*** Opening of Data shown ***

(* ===== verification/Ingestion.v ===== *)
(** Ingestion of authored configuration values ([slicer-config/src/ingestion.rs]): values are
    typed by the declaration of their key and collected by scope.  A call either commits all
    of its values or none.

    Strings are sequences of single-byte characters, and [Display] of floats and [Debug] of
    lists, which only reach diagnostics, are arguments. *)
From Stdlib Require Import Ascii.
From stdpp Require Import prelude gmap strings list sorting.
From S2P Require Import Prelude Text Ir Float32 Float64 Registry EditDistance.

#[local] Open Scope string_scope.
#[local] Open Scope list_scope.

(** ** Data *)

Record ScopeDelta := { values : gmap ConfigKey ConfigValue }.

Record LayerConfigRange := {
  lr_scope : ConfigScope;
  lr_min_z : f64;
  lr_max_z : f64;
  lr_delta : ScopeDelta
}.

Record ScopedConfig := {
  deltas : gmap ConfigScope ScopeDelta;
  layer_ranges : gmap ObjectId (list LayerConfigRange)
}.

Definition delta (c : ScopedConfig) (scope : ConfigScope) : option ScopeDelta := deltas c !! scope.
Definition global (c : ScopedConfig) : option ScopeDelta := delta c ScopeGlobal.
Definition ranges_for (c : ScopedConfig) (object_id : ObjectId) : list LayerConfigRange :=
  default [] (layer_ranges c !! object_id).

Record LayerRangeInput := {
  li_object_id : ObjectId;
  li_source_index : Z;
  li_min_z : f64;
  li_max_z : f64;
  li_values : gmap string string
}.

Inductive IngestionWarning :=
| UnrecognizedKey (wire_key key : string) (suggestion : option string)
| UntypedValue (key declared_type authored : string).

Inductive ConfigIngestionError :=
| MalformedScopeKey (wire_key expected : string)
| ValueMismatch (key expected authored : string).

(** Of the errors of resolution only a denied key can arise here. *)
Inductive LayerRangeLoadError :=
| RangeDenied (key : string) (scope : ConfigScope)
| ConflictingOverlap (object_id key : string) (first_range second_range : Z)
| InvalidInterval (object_id : string) (range_index : Z) (min_z max_z : f64)
| UnknownObject (object_id : string)
| InvalidLayerHeight (object_id : string) (range_index : Z) (layer_height : f64)
| RangeIngestion (error : ConfigIngestionError).

(** ** Layer ranges *)

(** The bound and its [f32] image, whichever is smaller; the authored bound where the image
    is not finite. *)
Definition narrower (bound : f64) : f64 :=
  let narrowed := narrow bound in if f32_is_finite narrowed then widen narrowed else bound.
Definition effective (bound : f64) : f64 := f64_min bound (narrower bound).

Definition covers (r : LayerConfigRange) (layer_top_z : f64) : bool :=
  f64_leb (effective (lr_min_z r)) layer_top_z && f64_ltb layer_top_z (effective (lr_max_z r)).

Definition valid_layer_range_interval (min_z max_z : f64) : bool :=
  f64_is_finite min_z && f64_is_finite max_z && f64_leb F0 min_z && f64_ltb min_z max_z.

Definition LayerConfigRange_new (object_id : ObjectId) (range_index : Z) (min_z max_z : f64) (d : ScopeDelta)
    : result LayerConfigRange LayerRangeLoadError :=
  if valid_layer_range_interval min_z max_z
  then Ok {| lr_scope := ScopeLayerRange object_id range_index; lr_min_z := min_z; lr_max_z := max_z; lr_delta := d |}
  else Err (InvalidInterval object_id range_index min_z max_z).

*** Close of Data shown ***

Extract every line above that contains the word "narrower".

Completed exercise:
Definition narrower (bound : f64) : f64 :=
Definition effective (bound : f64) : f64 := f64_min bound (narrower bound).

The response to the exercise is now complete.